6 thoughts on - Dbus/systemd Failure On Startup (CentOS 7.7)

  • I see such issues on a quite large multi user system but when this happens, after forced restarts for kernel updates, I usually don’t have the time to analyze and play doctor on it. My “solution” now is to simply reboot the server again in such a case, AKA the systemd way :-)

    I think the root of the problem is that there are missing definitions in some of the systemd scripts. They allow things to work in 95% or greater of the cases but this happens by chance, not because of perfect process handling and system control. Small delays somewhere or uncommon system environments then lead to intermittent failures which are difficult to diagnose – at least for me.

    The good news is that you can just fiddle with the systemd scripts the same way we fiddled with init scripts in the past. That way you can try and error until you find a solution. Doesn’t sound like being in full control of things but better than not finding a solution at all.

    Regards, Simon

  • Simon Matter via CentOS wrote:

    Yeah, we found that by introducing a small delay before the ExecStart in the dbus.service unit – even a delay of just 0.01 seconds (via
    ‘ExecStartPre=/usr/bin/sleep 0.01’) _seems_ to workaround the issue …

    However, we would still like to know what the issue is and get a ‘real’
    fix – I guess we could try creating a bug report with Redhat …

    Thanks

    James Pearson

  • Nice that you found at least a workaround. I think I remember that dbus is quite special here because systemd starts it but also depends on it. At least I remember cases where dbus got crazy for whatever reason: the result was that systemd became completely unresponsive and unmanageable and the whole system went down the drain, slowly but steady. Ever tried to shutdown a box if systemd doesn’t listen to you anymore? The perfect Windows experience on Linux ;-)

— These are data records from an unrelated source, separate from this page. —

(** The same card, new, which keeps a log; exported to a client that writes
    nothing. *)
Definition new_card_world : mcman_world (sim_card * list flash_op) :=
  mk_mcman (mm_handles card_world) (mm_bbuffer card_world) 2 (mm_card card_world, []).

Definition logged_card_plugin : lwnbd_plugin_t (mcman_world (sim_card * list flash_op)) Z :=
  mcman_plugin (logged_erase sim_erase) (logged_read sim_read) (logged_write sim_write) sim_checksum
    (fun _ _ c => c) (fun _ _ c => (0, (512, 2, 4), c)) sim_alloc.

Definition card_export : lwnbd_context_nbd_t :=
  mk_nbd_context (mk_context (Some 0%nat) (Some 0%nat) (bs "mc0" ++ replicate 29 x00) (replicate 64 x00) 2048)
    NBD_FLAG_HAS_FLAGS 512 4096 4096 NBD_FLAG_FIXED_NEWSTYLE 0 0 socket TRANSMISSION.

Definition empty_write_net : pipe := mk_pipe [wire_request (request NBD_CMD_WRITE 0 0); [x01]] [].

Definition card_frame : frame pipe (mcman_world (sim_card * list flash_op)) :=
  mk_frame initial_xfer stack_request stack_buffer empty_write_net new_card_world.

Local Abbreviation beyond_card := (past_the_end (logged_erase sim_erase) (logged_read sim_read) (logged_write sim_write)
  sim_checksum 0 2 2 stack_buffer).

Lemma short_write_wears_card_witness :
  exists bb c, mcman_pwrite (logged_erase sim_erase) (logged_read sim_read) (logged_write sim_write) sim_checksum
      (Some 0%nat) stack_buffer 0 0 0 new_card_world = beyond_card bb c new_card_world /\
    sim_bytes c.1 = replicate 2048 x55 /\
    c.2 = [Erased 0; Programmed 0; Programmed 1; Erased 1; Programmed 2; Programmed 3] /\
    forall r w', beyond_card bb c new_card_world = Ok (r, w') ->
    exists f', serve_request (fun _ => logged_card_plugin) 1 card_export card_frame = Ok (Next (card_export, f')) /\
      f_world f' = w' /\ inbox socket (f_net f') = [] ++ [x01] /\
      outbox socket (f_net f') = outbox socket empty_write_net
        ++ wire_reply (if r =? 0 then NBD_SUCCESS else NBD_EIO) 7.
Proof.
  apply (short_write_wears_card (logged_erase sim_erase) (logged_read sim_read) (logged_write sim_write)
    sim_checksum 0 2 (fun c => sim_bytes c.1) (fun c => sim_page_erased c.1)
    (logged_card _ _ _ _ 0 2 sim_bytes sim_page_erased (sim_mc_card 0)) sim_two_pages snd
    (logged_flash _ _ _ 0) 2 1 ltac:(by_decide) eq_refl
    (fun _ _ c => c) (fun _ _ c => (0, (512, 2, 4), c)) sim_alloc (fun _ => logged_card_plugin)
    card_export 0 0 1 card_frame (request NBD_CMD_WRITE 0 0) [] [x01]).
  - reflexivity.
  - reflexivity.
  - reflexivity.
  - reflexivity.
  - by vm_compute.
  - lia.
  - lia.
  - split_and!; [by eexists|done|by eexists|done].
  - split; vm_compute; reflexivity.
  - apply request_7_ok; by vm_compute.
  - reflexivity.
  - reflexivity.
  - reflexivity.
  - by vm_compute.
  - by vm_compute.
  - vm_compute. reflexivity.
Defined.
(** * M5Tab5 user demo: the ESP32 hardware abstraction layer

    A shallow embedding of [platforms/tab5/main/hal/hal_esp32.cpp] (with the
    class declaration of [hal_esp32.h]) and of the GC2145 Kconfig fragment.

    The C++ code is sequential glue around a vendor SDK.  The SDK is not part
    of the repository, so it is an interface here: a type class [Board] of
    oracles over an abstract world [W].  A member function becomes a
    computation in a small state-and-trace monad: it reads and writes the
    fields of the [HalEsp32] object, steps the world through the oracles and
    emits one event per SDK call or log line it makes. *)

From Stdlib Require Import ZArith List String Bool Lia Sorted.
Import ListNotations.
Open Scope string_scope.
Open Scope Z_scope.

(** [std::vector::push_back]. *)
Definition push_back {A} (v : list A) (x : A) : list A := (v ++ [x])%list.

(** ** Data of the SDK and of the HAL interface *)

(** [esp_err_t] is a C [int]; the SDK defines [ESP_OK] as 0. *)
Definition esp_err_t := Z.
Definition ESP_OK : esp_err_t := 0.

(** [struct dirent]: the two fields the scan reads.  [d_type] is an
    [unsigned char]; [DT_DIR] is 4 in [dirent.h]. *)
Record dirent := { d_name : string; d_type : Z }.
Definition DT_DIR : Z := 4.
(** C4, as the code has it: once the dependency manifest is loaded, [main]
    ends; its exit status is non-zero exactly when a plan lacks a
    repository URL or a clone command of the run fails; the unresolved
    nodes of the manifest have no part in the exit status; and whatever the
    exit status, the summary is written, with one entry per plan in order
    and the manifest's unresolved nodes, and the requirements output is
    brought up to date: written when a requirement was collected, absent
    when none was. *)
Theorem C4_exit_status_after_full_pipeline git deps root pak3 pak7 w :
  let args := {| arg_deps := DepsLoaded deps; arg_custom_node_root := root;
                 arg_pak3 := pak3; arg_pak7 := pak7 |} in
  exists plans code w' calls summary,
    plan_plugins deps = Some (plans, deps_unresolved_nodes deps) /\
    main git args w = Some (code, w') /\
    git_calls w' = (git_calls w ++ calls)%list /\
    exit_contract git plans calls code /\
    (forall unresolved',
       fst <$> main git {| arg_deps := DepsLoaded {| deps_plugins := deps_plugins deps;
                                                      deps_unresolved_nodes := unresolved' |};
                           arg_custom_node_root := root;
                           arg_pak3 := pak3; arg_pak7 := pak7 |} w
         = Some code) /\
    summary_output w' = Some summary /\
    map sp_id (workflow_plugins summary) = map plugin_id plans /\
    summary_unresolved_nodes summary = deps_unresolved_nodes deps /\
    requirements_output w'
      = match collected_requirements summary with
        | [] => None
        | _ => Some (output_text (collected_requirements summary))
        end.
Proof.
  intros args. unfold main, plan_plugins. simpl.
  destruct (plan_loop_spec (deps_plugins deps) ∅) as (plans & -> & _ & _). simpl.
  destruct plans as [|plan plans].
  { eexists [], 0, _, [], _. split; [done|]. split; [reflexivity|]. simpl.
    split; [by rewrite app_nil_r|]. split.
    - split; [done|]. intros [(x & H & _)|(x & H & _)]; by apply elem_of_nil in H.
    - split; [done|]. split; [reflexivity|]. done. }
  set (st0 := {| processed_plans := []; missing_repos := 0; clone_failures := 0; world := w |}).
  destruct (process_fold git root (plan :: plans) st0) as (calls & Hcalls & Hmiss & Hfail & Hids).
  set (st := fold_left (process_plan git root) (plan :: plans) st0) in *.
  change (fold_left (process_plan git root) plans (process_plan git root st0 plan)) with st.
  set (known := load_known_requirements [pak3; pak7]).
  set (collected := collect_lines known (flat_map (plan_lines (world st)) (processed_plans st))).
  simpl in Hmiss, Hfail, Hids, Hcalls.
  assert (((0 <? missing_repos st) || (0 <? clone_failures st))%nat = true
          <-> lacks_url (plan :: plans) \/ clone_fails git calls) as Hexit.
  { rewrite orb_true_iff, !Nat.ltb_lt, Hmiss, Hfail.
    change (if no_url plan then plan :: List.filter no_url plans else List.filter no_url plans)
      with (List.filter no_url (plan :: plans)).
    rewrite !filter_length_pos. unfold lacks_url, clone_fails, no_url.
    split; (intros [(x & Hx & Hfx)|H]; [left; exists x; split; [done|]; by destruct (repo_url x)|by right]). }
  exists (plan :: plans).
  destruct ((0 <? missing_repos st) || (0 <? clone_failures st))%nat eqn:Ecode.
  - eexists 1, _, calls, _. split; [done|]. split; [reflexivity|].
    split; [exact Hcalls|]. split; [split; [intros _; by apply Hexit|done]|].
    split; [done|]. split; [reflexivity|].
    split; [simpl; rewrite map_map; exact Hids|]. split; [done|]. simpl. by destruct collected.
  - eexists 0, _, calls, _. split; [done|]. split; [reflexivity|].
    split; [exact Hcalls|]. split; [split; [done|]; intros H; apply Hexit in H; done|].
    split; [done|]. split; [reflexivity|].
    split; [simpl; rewrite map_map; exact Hids|]. split; [done|]. simpl. by destruct collected.
Qed.
(** * btrfs.c: the command dispatcher of btrfs-progs

    A shallow embedding of [src/btrfs.c]: the token matcher
    ([parse_one_token]), the output-format negotiation
    ([cmd_provides_output_format], [handle_help_options_next_level]), the
    global option parser ([handle_output_format], [handle_global_options]),
    the special globals ([handle_special_globals]) and [main].

    Conventions.
    - A C string is the [string] of its characters before the terminating
      NUL; a NULL-terminated array is the [list] of its entries before the
      NULL.
    - [int] values are [Z]; the one place where the source can leave the
      32-bit range ([1 << output_mode]) has its wrap-around written out.
    - A function that prints, calls an external routine or ends the
      process is a computation in the monad [proc]: a trace of events and
      an outcome. *)

From Stdlib Require Import ZArith List Bool Ascii String Lia.
Import ListNotations.
Local Open Scope string_scope.
Local Open Scope Z_scope.

(* ================================================================== *)
(** ** The C library, as far as btrfs.c uses it *)

(** The C standard fixes the sign of what [strncmp], [strcmp] and
    [strcasecmp] return, not the value; btrfs.c tests it against zero
    only. The model returns -1, 0 or 1: [order_uchar] is the result at
    the first position where the two characters differ. *)
Definition order_uchar (c1 c2 : ascii) : Z :=
  if (nat_of_ascii c1 <? nat_of_ascii c2)%nat then -1 else 1.

Definition strlen (s : string) : nat := String.length s.

(** [str + n]: the string that starts [n] characters into [str]. *)
Fixpoint ptr_add (str : string) (n : nat) {struct n} : string :=
  match n, str with
  | O, _ => str
  | S n', String _ rest => ptr_add rest n'
  | S _, EmptyString => EmptyString
  end.

(** [strncmp]: at most [n] characters are compared; a string that ends
    first is the smaller one. *)
Fixpoint strncmp (s1 s2 : string) (n : nat) : Z :=
  match n with
  | O => 0
  | S n' =>
    match s1, s2 with
    | EmptyString, EmptyString => 0
    | EmptyString, String _ _ => -1
    | String _ _, EmptyString => 1
    | String c1 r1, String c2 r2 =>
      if Ascii.eqb c1 c2 then strncmp r1 r2 n' else order_uchar c1 c2
    end
  end.

Fixpoint strcmp (s1 s2 : string) : Z :=
  match s1, s2 with
  | EmptyString, EmptyString => 0
  | EmptyString, String _ _ => -1
  | String _ _, EmptyString => 1
  | String c1 r1, String c2 r2 =>
    if Ascii.eqb c1 c2 then strcmp r1 r2 else order_uchar c1 c2
  end.

(** [tolower] in the C locale: only 'A'..'Z' change. *)
Definition tolower (c : ascii) : ascii :=
  let n := nat_of_ascii c in
  if ((65 <=? n) && (n <=? 90))%nat then ascii_of_nat (n + 32) else c.

(** [strcasecmp]: [strcmp] on the lower-case images of the characters. *)
Fixpoint strcasecmp (s1 s2 : string) : Z :=
  match s1, s2 with
  | EmptyString, EmptyString => 0
  | EmptyString, String _ _ => -1
  | String _ _, EmptyString => 1
  | String c1 r1, String c2 r2 =>
    if Ascii.eqb (tolower c1) (tolower c2) then strcasecmp r1 r2
    else order_uchar (tolower c1) (tolower c2)
  end.

(** [strrchr s c] for a character [c] other than NUL: the string that
    starts at the last occurrence of [c], [None] for NULL. *)
Fixpoint strrchr (s : string) (c : ascii) : option string :=
  match s with
  | EmptyString => None
  | String a rest =>
    match strrchr rest c with
    | Some r => Some r
    | None => if Ascii.eqb a c then Some s else None
    end
  end.

(** The lower-case image of a string: what [strcasecmp] compares. *)
Fixpoint lowercase (s : string) : string :=
  match s with
  | EmptyString => EmptyString
  | String c rest => String (tolower c) (lowercase rest)
  end.

(* ================================================================== *)
(** ** commands.h: the command tree and the dispatch context *)

(** Modelled from the spec: [struct cmd_context] is declared in another
    file of the repository. It holds the selected output mode, an
    enumerator that btrfs.c also uses as an index into [cmd_outputs]. *)
Record cmd_context : Type := Build_cmd_context { output_mode : Z }.

(** The function a command's handler pointer holds: one of the two
    handlers defined in btrfs.c, or a handler defined in another file,
    named by its symbol. *)
Inductive handler : Type :=
| Fn_cmd_help
| Fn_cmd_version
| Fn_extern (symbol : string).

(** Modelled from the spec: [struct cmd_struct] and [struct cmd_group]
    are declared in another file of the repository. A command has its
    token, its handler, its usage text, the nested group ([None], a NULL
    pointer, for a leaf) and the mask of the output formats it supports; a
    group has its usage and info text and its commands in order. *)
Inductive cmd_struct : Type := Build_cmd_struct {
  token : string;
  fn : handler;
  usagestr : list string;
  next : option cmd_group;
  cmd_format_flags : Z
}
with cmd_group : Type := Build_cmd_group {
  group_usagestr : list string;
  infostr : string;
  commands : list cmd_struct
}.

(* ================================================================== *)
(** ** The token matcher *)

(** [skip_prefix]: [str + strlen (prefix)] when [str] starts with
    [prefix], NULL otherwise. *)
Definition skip_prefix (str prefix : string) : option string :=
  let len := strlen prefix in
  if strncmp str prefix len =? 0 then Some (ptr_add str len) else None.

(** Modelled from the spec: [prefixcmp] is defined in another file of the
    repository. It is zero exactly when [str] starts with [prefix]
    (section 4.1: "the command's name starts with the input token as a
    prefix") and not zero otherwise. *)
Fixpoint prefixcmp (str prefix : string) : Z :=
  match prefix with
  | EmptyString => 0
  | String p prefix' =>
    match str with
    | EmptyString => 1
    | String s str' =>
      if Ascii.eqb s p then prefixcmp str' prefix' else order_uchar p s
    end
  end.

(** The state of the scan of [parse_one_token] when the loop ends: either
    the function has returned from inside the loop, or the loop ran to the
    NULL entry with these values of [abbrev_cmd] and [ambiguous_cmd]. *)
Inductive scan : Type :=
| Scan_return (cmd : cmd_struct)
| Scan_end (abbrev_cmd ambiguous_cmd : option cmd_struct).

(** The [for] loop of [parse_one_token] over the entries that are left. *)
Fixpoint parse_one_token_loop (arg : string) (cmds : list cmd_struct)
    (abbrev_cmd ambiguous_cmd : option cmd_struct) : scan :=
  match cmds with
  | [] => Scan_end abbrev_cmd ambiguous_cmd
  | cmd :: cmds' =>
    match skip_prefix arg (token cmd) with
    | None =>
      if prefixcmp (token cmd) arg =? 0 then
        let ambiguous_cmd' :=
          match abbrev_cmd with
          | Some _ => abbrev_cmd
          | None => ambiguous_cmd
          end in
        parse_one_token_loop arg cmds' (Some cmd) ambiguous_cmd'
      else parse_one_token_loop arg cmds' abbrev_cmd ambiguous_cmd
    | Some rest =>
      match rest with
      | String _ _ => parse_one_token_loop arg cmds' abbrev_cmd ambiguous_cmd
      | EmptyString => Scan_return cmd
      end
    end
  end.

(** [parse_one_token]: the returned [int] and the value of [*cmd_ret]
    afterwards ([cmd_ret] is what it held before the call). *)
Definition parse_one_token (arg : string) (grp : cmd_group)
    (cmd_ret : option cmd_struct) : Z * option cmd_struct :=
  match parse_one_token_loop arg (commands grp) None None with
  | Scan_return cmd => (0, Some cmd)
  | Scan_end abbrev_cmd ambiguous_cmd =>
    match ambiguous_cmd with
    | Some _ => (-2, cmd_ret)
    | None =>
      match abbrev_cmd with
      | Some cmd => (0, Some cmd)
      | None => (-1, cmd_ret)
      end
    end
  end.

(* ================================================================== *)
(** ** Processes: what a call prints, calls and how it ends *)

Inductive stream : Type := stdout | stderr.

(** What the process does to the outside: a write to a stream, or a call
    of a routine that btrfs.c takes from another file. [Enter_fn] marks
    the call through a command's [fn] pointer. *)
Inductive event : Type :=
| Write (outf : stream) (text : string)
| Usage_command (cmd : cmd_struct) (full err : bool)
| Usage_command_group (grp : cmd_group) (full err : bool)
| Usage_command_group_short (grp : cmd_group)
| Help_command_group (grp : cmd_group) (argv : list string)
| Help_unknown_token (arg : string) (grp : cmd_group)
| Help_ambiguous_token (arg : string) (grp : cmd_group)
| Enter_fn (cmd : cmd_struct) (cmdcxt : cmd_context) (argv : list string)
| Btrfs_config_init
| Crc32c_optimization_init
| Btrfs_close_all_devices.

(** How a call ends: it returns a value, the process ends through
    [exit (status)], or the process is killed (a failed [ASSERT], a NULL
    pointer read). *)
Inductive outcome (A : Type) : Type :=
| Returns (a : A)
| Exits (status : Z)
| Aborts.
Arguments Returns {A} a.
Arguments Exits {A} status.
Arguments Aborts {A}.

Definition proc (A : Type) : Type := (list event * outcome A)%type.

Definition ret {A : Type} (a : A) : proc A := ([], Returns a).

Definition bind {A B : Type} (m : proc A) (k : A -> proc B) : proc B :=
  match m with
  | (tr, Returns a) => let (tr', o) := k a in ((tr ++ tr')%list, o)
  | (tr, Exits status) => (tr, Exits status)
  | (tr, Aborts) => (tr, Aborts)
  end.

Definition emit (e : event) : proc unit := ([e], Returns tt).
Definition exit {A : Type} (status : Z) : proc A := ([], Exits status).
Definition abort {A : Type} : proc A := ([], Aborts).

Declare Scope proc_scope.
Delimit Scope proc_scope with proc.
Notation "x <- m ;; k" := (bind m (fun x => k))
  (at level 61, m at next level, right associativity) : proc_scope.
Notation "m ;; k" := (bind m (fun _ => k))
  (at level 61, right associativity) : proc_scope.
Local Open Scope proc_scope.
Lemma tensordot_tensor_axes_witness :
  run no_feed
      (math_ops.tensordot A_example B_example
         (AxesTensor (Const (dtypes.Plain dtypes.int32) (mkND [2; 1] [1; 0]))))
  = run no_feed (math_ops.tensordot A_example B_example (AxesList [[1]; [0]])).
Proof.
  apply (proj1 (tensordot_tensor_axes no_feed A_example B_example
                  (Const (dtypes.Plain dtypes.int32) (mkND [2; 1] [1; 0]))
                  (mkND [2; 3] [1; 2; 3; 4; 5; 6])
                  (mkND [3; 2] [7; 8; 9; 10; 11; 12]) [1] [0] (Some 1)
                  eq_refl eq_refl eq_refl eq_refl eq_refl eq_refl eq_refl
                  ltac:(repeat constructor; unfold math_ops.len; cbn; lia)
                  ltac:(repeat constructor; unfold math_ops.len; cbn; lia)));
    reflexivity.
Defined.

Lemma getitem_all_ok (sh l : list Z) :
  (exists ds, map_result (py_getitem sh) l = Ok ds) <->
  Forall (fun i => - math_ops.len sh <= i < math_ops.len sh) l.
Proof.
  unfold math_ops.len. induction l as [|i l IH]; cbn [map_result].
  - split; [constructor|eauto].
  - unfold py_getitem at 1.
    destruct ((0 <=? i) && (i <? Z.of_nat (length sh))) eqn:E1;
      [|destruct ((- Z.of_nat (length sh) <=? i) && (i <? 0)) eqn:E2];
      cbn [bind].
    + apply andb_prop in E1 as [H1 H2].
      apply Z.leb_le in H1. apply Z.ltb_lt in H2.
      destruct (map_result (py_getitem sh) l) as [ds|e]; cbn [bind]; split.
      * intros _. constructor; [lia|]. apply IH. eauto.
      * eauto.
      * intros [ds H]. discriminate H.
      * intro H. inversion H as [|? ? _ Hl]; subst.
        apply IH in Hl as [ds Hds]. discriminate Hds.
    + apply andb_prop in E2 as [H1 H2].
      apply Z.leb_le in H1. apply Z.ltb_lt in H2.
      destruct (map_result (py_getitem sh) l) as [ds|e]; cbn [bind]; split.
      * intros _. constructor; [lia|]. apply IH. eauto.
      * eauto.
      * intros [ds H]. discriminate H.
      * intro H. inversion H as [|? ? _ Hl]; subst.
        apply IH in Hl as [ds Hds]. discriminate Hds.
    + split.
      * intros [ds H]. discriminate H.
      * intro H. inversion H as [|? ? Hi _]; subst.
        apply andb_false_iff in E1, E2.
        rewrite Z.leb_gt, Z.ltb_ge in E1, E2. lia.
Qed.
(** * StormBee charge controller: decoder, charge control and command ingress

    A shallow embedding of [Stormbee_charge_controller.ino] (ESP32 firmware
    that reads a Greenway battery management unit over BLE and drives a
    charge relay), with the properties of its specification stated and
    proved over the embedding.

    Conventions.
    - C integers are [Z]; conversions to a fixed width are written out
      ([u8], [u16], [u32], [s8], [s32]).
    - [float] is IEEE-754 binary32 and [double] binary64, both as
      [spec_float] with the operations of [SpecFloat] instantiated at
      (24,128) and (53,1024).
    - The globals of the sketch are one record [Globals]; every function is
      a computation in the monad [M], which threads the globals and
      collects the observable events (frame reads, cell writes, serial
      lines, pin writes, publications). *)

From Stdlib Require Import ZArith List Bool Lia String Ascii QArith Qabs.
From Stdlib.Strings Require Import Byte.
From Stdlib Require Import SpecFloat.
From stdpp Require Import base list.

Import ListNotations.
Local Open Scope Z_scope.

(** ** Fixed-width integers *)

Module Word.

Definition u8 (z : Z) : Z := z mod 256.
Definition u16 (z : Z) : Z := z mod 65536.
Definition u32 (z : Z) : Z := z mod 4294967296.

    By bug report you mean BZ or a support request as paying RHEL customer?

    Unfortunately I’m not too happy anymore with how BZs are handled these days. Am I alone with this feeling?

    Regards, Simon

  • Simon Matter wrote:

    A BZ …

    I’ve had mixed results with BZs – it appears if a bug ‘tickles the fancy’ of someone a Redhat that sees the ticket, then you can get good results – otherwise, they just sit there until the release goes out of support and they get dropped :-)

    James Pearson

  • James Pearson wrote:

    We’ve managed to work out what the problem is – it is the same issue as given in https://bugzilla.redhat.com/show_bug.cgi?id31486

    We have a legacy use of NIS for groups – which can cause a boot time deadlock:

    systemd->dbus->nis(glibc)->rpcbind->systemd

    A workaround is given in https://access.redhat.com/solutions/3900301
    (account needed to view) – but it is just essentially reverting the changes made to /usr/lib/systemd/system/rpcbind.socket between 7.5 and 7.6

    James Pearson

  • Starting with CentOS-8 Stream, you will be able to fix this issues like this yourself and then submit a pull request for review to get it rolled into CentOS Stream and then into RHEL proper.

    Also, you can figure out what is wrong and submit the fix WITH the BZ .. i mean, that is why the CentOS community exists .. to submit community fixes.